- _Source data_
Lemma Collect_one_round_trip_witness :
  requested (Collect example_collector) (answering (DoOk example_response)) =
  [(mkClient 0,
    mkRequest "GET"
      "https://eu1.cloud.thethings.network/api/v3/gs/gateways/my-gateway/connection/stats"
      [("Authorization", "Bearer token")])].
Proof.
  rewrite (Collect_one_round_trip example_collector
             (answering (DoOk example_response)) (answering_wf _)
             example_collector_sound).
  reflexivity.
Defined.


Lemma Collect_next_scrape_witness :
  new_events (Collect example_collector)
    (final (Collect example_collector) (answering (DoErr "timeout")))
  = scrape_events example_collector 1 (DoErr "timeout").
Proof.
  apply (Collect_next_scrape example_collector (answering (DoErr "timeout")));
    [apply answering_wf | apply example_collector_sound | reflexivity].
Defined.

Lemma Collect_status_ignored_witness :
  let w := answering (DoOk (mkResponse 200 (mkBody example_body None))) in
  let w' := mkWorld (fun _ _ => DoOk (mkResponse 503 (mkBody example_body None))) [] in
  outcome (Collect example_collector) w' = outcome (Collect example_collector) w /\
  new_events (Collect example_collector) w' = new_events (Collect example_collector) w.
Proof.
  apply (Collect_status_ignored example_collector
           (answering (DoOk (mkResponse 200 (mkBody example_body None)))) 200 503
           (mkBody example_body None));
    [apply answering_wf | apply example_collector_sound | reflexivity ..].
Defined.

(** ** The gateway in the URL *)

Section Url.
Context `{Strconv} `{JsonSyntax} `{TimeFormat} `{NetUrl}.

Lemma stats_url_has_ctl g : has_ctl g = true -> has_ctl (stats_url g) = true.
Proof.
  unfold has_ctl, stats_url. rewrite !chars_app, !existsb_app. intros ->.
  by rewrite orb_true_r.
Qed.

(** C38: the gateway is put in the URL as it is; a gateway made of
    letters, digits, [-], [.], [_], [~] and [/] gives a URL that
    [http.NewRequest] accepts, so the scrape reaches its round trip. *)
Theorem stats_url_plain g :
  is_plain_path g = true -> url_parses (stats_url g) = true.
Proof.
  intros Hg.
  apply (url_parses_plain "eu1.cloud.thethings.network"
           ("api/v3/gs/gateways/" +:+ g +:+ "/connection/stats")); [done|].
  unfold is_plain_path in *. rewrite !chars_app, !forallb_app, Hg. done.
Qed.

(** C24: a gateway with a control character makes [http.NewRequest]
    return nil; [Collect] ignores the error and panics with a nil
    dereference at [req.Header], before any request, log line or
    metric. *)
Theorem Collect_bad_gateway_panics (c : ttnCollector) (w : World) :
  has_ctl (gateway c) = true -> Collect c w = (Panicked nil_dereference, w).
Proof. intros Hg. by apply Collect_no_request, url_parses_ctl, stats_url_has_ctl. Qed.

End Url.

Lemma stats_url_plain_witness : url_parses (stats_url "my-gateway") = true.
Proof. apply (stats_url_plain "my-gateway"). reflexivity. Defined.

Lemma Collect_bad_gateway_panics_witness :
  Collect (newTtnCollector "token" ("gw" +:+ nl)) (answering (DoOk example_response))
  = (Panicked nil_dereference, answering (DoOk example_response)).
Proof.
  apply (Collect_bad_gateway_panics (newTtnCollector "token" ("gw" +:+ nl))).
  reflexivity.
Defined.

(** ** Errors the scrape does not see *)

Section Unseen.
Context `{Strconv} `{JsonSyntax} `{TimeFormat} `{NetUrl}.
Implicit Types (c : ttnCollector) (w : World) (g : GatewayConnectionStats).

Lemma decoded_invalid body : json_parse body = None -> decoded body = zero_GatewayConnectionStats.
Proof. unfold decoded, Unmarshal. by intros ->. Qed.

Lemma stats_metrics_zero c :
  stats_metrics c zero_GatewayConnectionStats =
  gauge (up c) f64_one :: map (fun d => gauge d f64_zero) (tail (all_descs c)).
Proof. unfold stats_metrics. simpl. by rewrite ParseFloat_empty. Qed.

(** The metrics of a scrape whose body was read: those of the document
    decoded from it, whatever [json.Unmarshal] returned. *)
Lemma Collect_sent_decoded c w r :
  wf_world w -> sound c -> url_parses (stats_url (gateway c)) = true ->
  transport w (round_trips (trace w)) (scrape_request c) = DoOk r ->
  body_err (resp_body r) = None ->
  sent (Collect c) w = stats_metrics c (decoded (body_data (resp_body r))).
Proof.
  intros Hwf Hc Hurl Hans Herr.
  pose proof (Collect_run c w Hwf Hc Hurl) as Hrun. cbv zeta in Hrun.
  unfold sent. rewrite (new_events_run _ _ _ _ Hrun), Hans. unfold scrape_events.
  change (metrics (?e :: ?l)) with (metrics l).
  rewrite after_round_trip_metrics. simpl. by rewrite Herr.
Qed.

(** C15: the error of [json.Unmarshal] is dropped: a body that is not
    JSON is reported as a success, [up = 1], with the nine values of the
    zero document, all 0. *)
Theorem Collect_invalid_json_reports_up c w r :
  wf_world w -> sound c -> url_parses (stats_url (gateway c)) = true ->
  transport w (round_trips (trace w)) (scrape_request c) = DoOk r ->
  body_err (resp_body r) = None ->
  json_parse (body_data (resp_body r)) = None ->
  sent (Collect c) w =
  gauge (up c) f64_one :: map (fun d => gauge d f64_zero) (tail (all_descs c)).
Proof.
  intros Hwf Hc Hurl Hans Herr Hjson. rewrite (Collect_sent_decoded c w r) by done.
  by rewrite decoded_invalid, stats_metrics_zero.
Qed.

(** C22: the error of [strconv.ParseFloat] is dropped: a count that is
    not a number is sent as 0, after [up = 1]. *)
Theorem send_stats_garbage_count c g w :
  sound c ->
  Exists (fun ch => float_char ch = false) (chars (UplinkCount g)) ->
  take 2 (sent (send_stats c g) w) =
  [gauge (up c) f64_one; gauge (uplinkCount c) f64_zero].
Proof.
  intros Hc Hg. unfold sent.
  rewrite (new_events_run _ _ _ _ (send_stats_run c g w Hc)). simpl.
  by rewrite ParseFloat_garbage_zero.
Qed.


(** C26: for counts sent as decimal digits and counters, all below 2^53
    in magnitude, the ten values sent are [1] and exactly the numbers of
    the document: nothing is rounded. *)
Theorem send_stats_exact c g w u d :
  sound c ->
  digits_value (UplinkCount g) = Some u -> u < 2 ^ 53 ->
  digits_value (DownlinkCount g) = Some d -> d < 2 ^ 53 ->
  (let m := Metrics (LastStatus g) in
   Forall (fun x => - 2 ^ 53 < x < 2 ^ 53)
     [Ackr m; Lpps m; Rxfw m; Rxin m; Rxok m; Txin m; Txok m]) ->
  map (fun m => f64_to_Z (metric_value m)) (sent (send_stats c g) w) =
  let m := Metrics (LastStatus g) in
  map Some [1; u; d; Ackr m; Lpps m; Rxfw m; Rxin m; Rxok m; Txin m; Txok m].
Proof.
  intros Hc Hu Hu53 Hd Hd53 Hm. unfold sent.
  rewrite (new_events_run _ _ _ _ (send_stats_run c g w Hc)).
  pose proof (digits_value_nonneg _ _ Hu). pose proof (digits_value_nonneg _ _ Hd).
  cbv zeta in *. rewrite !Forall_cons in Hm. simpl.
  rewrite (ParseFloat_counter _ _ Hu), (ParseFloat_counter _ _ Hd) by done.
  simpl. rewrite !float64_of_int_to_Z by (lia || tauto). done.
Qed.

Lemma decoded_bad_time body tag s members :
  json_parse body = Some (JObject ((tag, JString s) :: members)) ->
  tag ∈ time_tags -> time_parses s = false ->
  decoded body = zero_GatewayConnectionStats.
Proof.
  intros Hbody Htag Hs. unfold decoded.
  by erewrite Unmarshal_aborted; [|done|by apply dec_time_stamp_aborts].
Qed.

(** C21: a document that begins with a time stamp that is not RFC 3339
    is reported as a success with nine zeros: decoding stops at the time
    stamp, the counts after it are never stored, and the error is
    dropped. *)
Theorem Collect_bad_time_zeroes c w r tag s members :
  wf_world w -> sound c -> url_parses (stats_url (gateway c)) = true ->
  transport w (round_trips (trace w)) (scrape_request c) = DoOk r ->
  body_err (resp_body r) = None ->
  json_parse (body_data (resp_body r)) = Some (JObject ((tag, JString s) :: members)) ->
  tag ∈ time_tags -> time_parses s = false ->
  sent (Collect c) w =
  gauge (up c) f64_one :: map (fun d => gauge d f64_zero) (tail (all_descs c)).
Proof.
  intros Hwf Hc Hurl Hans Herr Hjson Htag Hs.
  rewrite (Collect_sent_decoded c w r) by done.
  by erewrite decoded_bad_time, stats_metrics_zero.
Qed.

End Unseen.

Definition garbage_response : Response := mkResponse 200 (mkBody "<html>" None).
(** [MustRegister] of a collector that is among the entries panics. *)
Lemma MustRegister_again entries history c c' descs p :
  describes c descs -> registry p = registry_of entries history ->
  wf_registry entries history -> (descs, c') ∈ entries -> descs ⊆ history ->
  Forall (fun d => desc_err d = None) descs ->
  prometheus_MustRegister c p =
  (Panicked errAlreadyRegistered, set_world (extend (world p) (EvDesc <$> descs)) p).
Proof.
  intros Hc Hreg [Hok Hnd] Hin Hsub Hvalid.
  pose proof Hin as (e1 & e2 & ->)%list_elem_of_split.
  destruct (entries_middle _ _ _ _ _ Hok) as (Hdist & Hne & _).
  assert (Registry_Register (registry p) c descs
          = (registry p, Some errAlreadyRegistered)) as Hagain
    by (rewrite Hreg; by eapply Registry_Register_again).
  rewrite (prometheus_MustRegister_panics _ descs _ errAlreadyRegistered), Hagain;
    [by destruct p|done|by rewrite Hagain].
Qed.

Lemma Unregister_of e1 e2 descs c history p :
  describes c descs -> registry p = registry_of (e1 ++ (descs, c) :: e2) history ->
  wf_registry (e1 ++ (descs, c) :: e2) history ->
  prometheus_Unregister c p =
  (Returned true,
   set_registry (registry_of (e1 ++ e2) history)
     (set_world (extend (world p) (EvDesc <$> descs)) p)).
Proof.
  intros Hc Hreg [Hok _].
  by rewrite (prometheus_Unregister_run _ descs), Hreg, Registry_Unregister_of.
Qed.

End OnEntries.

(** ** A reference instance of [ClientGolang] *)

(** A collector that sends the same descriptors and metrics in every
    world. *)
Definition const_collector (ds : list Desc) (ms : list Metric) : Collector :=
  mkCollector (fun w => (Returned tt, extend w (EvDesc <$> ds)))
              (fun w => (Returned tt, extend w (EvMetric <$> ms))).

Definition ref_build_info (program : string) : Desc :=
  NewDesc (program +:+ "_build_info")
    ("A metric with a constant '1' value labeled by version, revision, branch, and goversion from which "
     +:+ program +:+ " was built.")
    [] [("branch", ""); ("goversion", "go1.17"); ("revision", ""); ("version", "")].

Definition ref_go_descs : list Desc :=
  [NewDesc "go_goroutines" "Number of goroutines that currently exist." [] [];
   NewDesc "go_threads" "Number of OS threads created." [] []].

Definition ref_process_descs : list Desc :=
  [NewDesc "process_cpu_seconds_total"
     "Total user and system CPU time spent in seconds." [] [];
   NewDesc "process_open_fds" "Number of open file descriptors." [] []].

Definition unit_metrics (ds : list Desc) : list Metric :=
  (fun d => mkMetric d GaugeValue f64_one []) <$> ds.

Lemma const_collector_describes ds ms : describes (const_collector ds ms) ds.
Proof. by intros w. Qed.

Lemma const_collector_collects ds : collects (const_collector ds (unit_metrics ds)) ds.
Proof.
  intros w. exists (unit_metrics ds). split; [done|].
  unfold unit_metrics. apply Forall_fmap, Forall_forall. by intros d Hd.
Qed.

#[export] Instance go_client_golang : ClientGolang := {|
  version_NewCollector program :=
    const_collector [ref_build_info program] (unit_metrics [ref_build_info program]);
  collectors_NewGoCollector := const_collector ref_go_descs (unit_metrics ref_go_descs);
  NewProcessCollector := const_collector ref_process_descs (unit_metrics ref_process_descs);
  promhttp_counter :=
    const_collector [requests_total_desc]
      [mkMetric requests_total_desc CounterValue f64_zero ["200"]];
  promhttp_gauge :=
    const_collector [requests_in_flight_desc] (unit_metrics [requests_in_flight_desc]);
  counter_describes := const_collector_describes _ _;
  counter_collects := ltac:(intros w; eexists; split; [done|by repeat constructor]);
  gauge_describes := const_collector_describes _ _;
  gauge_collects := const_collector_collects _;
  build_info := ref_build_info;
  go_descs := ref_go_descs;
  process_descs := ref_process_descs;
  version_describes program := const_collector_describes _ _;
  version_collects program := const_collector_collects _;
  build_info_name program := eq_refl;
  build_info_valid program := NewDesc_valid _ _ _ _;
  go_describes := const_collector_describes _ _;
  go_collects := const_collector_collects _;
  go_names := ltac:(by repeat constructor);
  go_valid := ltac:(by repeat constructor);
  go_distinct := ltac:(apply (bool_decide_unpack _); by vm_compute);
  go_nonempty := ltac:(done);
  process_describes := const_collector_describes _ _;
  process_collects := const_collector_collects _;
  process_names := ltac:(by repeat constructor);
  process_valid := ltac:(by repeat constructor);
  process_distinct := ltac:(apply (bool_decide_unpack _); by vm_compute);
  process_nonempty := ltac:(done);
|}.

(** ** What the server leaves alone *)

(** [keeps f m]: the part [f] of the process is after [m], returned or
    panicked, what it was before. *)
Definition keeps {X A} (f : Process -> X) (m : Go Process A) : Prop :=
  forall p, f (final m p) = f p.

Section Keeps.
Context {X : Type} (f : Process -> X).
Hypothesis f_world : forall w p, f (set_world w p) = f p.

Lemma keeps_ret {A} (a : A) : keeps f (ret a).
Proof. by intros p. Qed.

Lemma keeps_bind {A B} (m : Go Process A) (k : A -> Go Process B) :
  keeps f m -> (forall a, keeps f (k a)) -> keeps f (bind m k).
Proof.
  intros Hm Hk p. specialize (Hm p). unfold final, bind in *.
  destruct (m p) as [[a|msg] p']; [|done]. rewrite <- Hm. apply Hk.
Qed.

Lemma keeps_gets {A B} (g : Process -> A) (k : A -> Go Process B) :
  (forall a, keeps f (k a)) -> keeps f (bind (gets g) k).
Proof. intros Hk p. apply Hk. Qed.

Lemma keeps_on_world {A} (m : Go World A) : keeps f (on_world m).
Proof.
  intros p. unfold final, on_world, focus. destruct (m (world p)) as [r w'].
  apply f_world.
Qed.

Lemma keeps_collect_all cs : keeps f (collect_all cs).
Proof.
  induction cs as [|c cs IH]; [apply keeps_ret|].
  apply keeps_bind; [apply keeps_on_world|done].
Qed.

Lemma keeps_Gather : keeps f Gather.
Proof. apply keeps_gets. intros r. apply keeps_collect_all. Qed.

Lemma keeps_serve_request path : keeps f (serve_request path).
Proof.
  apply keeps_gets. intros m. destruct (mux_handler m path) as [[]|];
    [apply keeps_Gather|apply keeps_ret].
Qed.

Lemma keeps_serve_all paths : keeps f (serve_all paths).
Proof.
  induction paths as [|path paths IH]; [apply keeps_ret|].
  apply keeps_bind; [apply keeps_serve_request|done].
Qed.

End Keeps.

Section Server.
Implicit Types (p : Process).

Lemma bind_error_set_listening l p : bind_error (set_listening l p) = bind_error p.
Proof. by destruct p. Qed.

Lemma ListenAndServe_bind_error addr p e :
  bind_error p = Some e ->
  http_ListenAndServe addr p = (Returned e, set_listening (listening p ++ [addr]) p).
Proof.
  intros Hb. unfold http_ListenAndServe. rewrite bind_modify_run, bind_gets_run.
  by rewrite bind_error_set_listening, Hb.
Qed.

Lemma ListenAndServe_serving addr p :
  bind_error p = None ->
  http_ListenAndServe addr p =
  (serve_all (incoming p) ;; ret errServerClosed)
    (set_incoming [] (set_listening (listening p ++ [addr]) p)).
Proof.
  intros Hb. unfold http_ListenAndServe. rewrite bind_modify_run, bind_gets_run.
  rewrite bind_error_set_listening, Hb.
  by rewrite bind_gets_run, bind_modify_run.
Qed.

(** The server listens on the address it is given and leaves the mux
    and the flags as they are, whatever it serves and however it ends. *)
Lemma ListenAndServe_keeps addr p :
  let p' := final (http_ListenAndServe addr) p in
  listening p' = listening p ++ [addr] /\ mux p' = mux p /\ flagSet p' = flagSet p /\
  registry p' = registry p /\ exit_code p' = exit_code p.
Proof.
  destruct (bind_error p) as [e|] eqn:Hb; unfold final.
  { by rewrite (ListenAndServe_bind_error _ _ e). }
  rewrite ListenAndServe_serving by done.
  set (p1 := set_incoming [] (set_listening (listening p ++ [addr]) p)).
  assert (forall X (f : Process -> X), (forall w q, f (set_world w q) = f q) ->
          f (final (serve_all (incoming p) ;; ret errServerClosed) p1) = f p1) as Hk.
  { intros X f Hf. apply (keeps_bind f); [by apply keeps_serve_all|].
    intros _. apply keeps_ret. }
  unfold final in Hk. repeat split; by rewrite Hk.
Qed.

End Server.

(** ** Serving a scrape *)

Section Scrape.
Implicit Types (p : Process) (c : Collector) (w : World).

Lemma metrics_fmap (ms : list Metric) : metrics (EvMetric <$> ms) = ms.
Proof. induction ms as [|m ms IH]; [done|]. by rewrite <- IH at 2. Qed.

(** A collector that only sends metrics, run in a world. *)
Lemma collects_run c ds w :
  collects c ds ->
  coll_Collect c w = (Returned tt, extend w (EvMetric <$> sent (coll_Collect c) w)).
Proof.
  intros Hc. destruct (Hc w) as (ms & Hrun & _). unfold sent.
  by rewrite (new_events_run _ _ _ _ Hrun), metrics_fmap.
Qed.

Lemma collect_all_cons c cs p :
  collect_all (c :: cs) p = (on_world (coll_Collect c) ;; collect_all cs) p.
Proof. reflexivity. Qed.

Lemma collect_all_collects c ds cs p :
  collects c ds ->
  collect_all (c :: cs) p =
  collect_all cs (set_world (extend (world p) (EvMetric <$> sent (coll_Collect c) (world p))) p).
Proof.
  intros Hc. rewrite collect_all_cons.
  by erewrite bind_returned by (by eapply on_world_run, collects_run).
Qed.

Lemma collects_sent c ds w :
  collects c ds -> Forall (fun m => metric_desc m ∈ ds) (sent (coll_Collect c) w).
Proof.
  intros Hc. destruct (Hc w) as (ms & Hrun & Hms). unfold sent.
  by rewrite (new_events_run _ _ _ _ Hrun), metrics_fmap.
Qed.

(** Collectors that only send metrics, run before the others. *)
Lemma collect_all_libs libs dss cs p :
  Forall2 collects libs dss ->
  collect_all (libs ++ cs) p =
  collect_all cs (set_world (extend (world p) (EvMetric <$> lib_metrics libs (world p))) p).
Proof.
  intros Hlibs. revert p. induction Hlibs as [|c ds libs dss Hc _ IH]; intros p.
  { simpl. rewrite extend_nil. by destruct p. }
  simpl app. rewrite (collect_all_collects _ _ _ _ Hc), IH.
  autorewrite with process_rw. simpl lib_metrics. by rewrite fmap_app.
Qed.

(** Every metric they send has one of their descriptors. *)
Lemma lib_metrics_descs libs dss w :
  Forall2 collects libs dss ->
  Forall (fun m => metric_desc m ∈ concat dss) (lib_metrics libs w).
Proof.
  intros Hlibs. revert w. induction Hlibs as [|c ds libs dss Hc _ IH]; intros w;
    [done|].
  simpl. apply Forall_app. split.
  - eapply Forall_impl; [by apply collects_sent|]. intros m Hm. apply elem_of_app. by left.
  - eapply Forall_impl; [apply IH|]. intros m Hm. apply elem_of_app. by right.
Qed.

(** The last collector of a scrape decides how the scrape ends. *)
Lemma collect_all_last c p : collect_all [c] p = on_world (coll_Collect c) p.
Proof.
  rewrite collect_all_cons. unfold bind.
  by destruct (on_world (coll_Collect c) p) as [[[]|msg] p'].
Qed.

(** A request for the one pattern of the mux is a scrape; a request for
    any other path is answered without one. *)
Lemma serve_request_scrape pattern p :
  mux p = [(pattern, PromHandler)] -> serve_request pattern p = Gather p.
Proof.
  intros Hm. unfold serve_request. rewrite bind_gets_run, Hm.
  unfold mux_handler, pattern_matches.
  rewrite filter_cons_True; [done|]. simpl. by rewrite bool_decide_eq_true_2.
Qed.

- _Task goal_
From the material above, set down exactly the lines starting at the one with "Proof. apply (stats_url_plain" and ending at the one with "JSON is reported", end lines included.

- _Answer to this problem_
Proof. apply (stats_url_plain "my-gateway"). reflexivity. Defined.

Lemma Collect_bad_gateway_panics_witness :
  Collect (newTtnCollector "token" ("gw" +:+ nl)) (answering (DoOk example_response))
  = (Panicked nil_dereference, answering (DoOk example_response)).
Proof.
  apply (Collect_bad_gateway_panics (newTtnCollector "token" ("gw" +:+ nl))).
  reflexivity.
Defined.

(** ** Errors the scrape does not see *)

Section Unseen.
Context `{Strconv} `{JsonSyntax} `{TimeFormat} `{NetUrl}.
Implicit Types (c : ttnCollector) (w : World) (g : GatewayConnectionStats).

Lemma decoded_invalid body : json_parse body = None -> decoded body = zero_GatewayConnectionStats.
Proof. unfold decoded, Unmarshal. by intros ->. Qed.

Lemma stats_metrics_zero c :
  stats_metrics c zero_GatewayConnectionStats =
  gauge (up c) f64_one :: map (fun d => gauge d f64_zero) (tail (all_descs c)).
Proof. unfold stats_metrics. simpl. by rewrite ParseFloat_empty. Qed.

(** The metrics of a scrape whose body was read: those of the document
    decoded from it, whatever [json.Unmarshal] returned. *)
Lemma Collect_sent_decoded c w r :
  wf_world w -> sound c -> url_parses (stats_url (gateway c)) = true ->
  transport w (round_trips (trace w)) (scrape_request c) = DoOk r ->
  body_err (resp_body r) = None ->
  sent (Collect c) w = stats_metrics c (decoded (body_data (resp_body r))).
Proof.
  intros Hwf Hc Hurl Hans Herr.
  pose proof (Collect_run c w Hwf Hc Hurl) as Hrun. cbv zeta in Hrun.
  unfold sent. rewrite (new_events_run _ _ _ _ Hrun), Hans. unfold scrape_events.
  change (metrics (?e :: ?l)) with (metrics l).
  rewrite after_round_trip_metrics. simpl. by rewrite Herr.
Qed.

(** C15: the error of [json.Unmarshal] is dropped: a body that is not
    JSON is reported as a success, [up = 1], with the nine values of the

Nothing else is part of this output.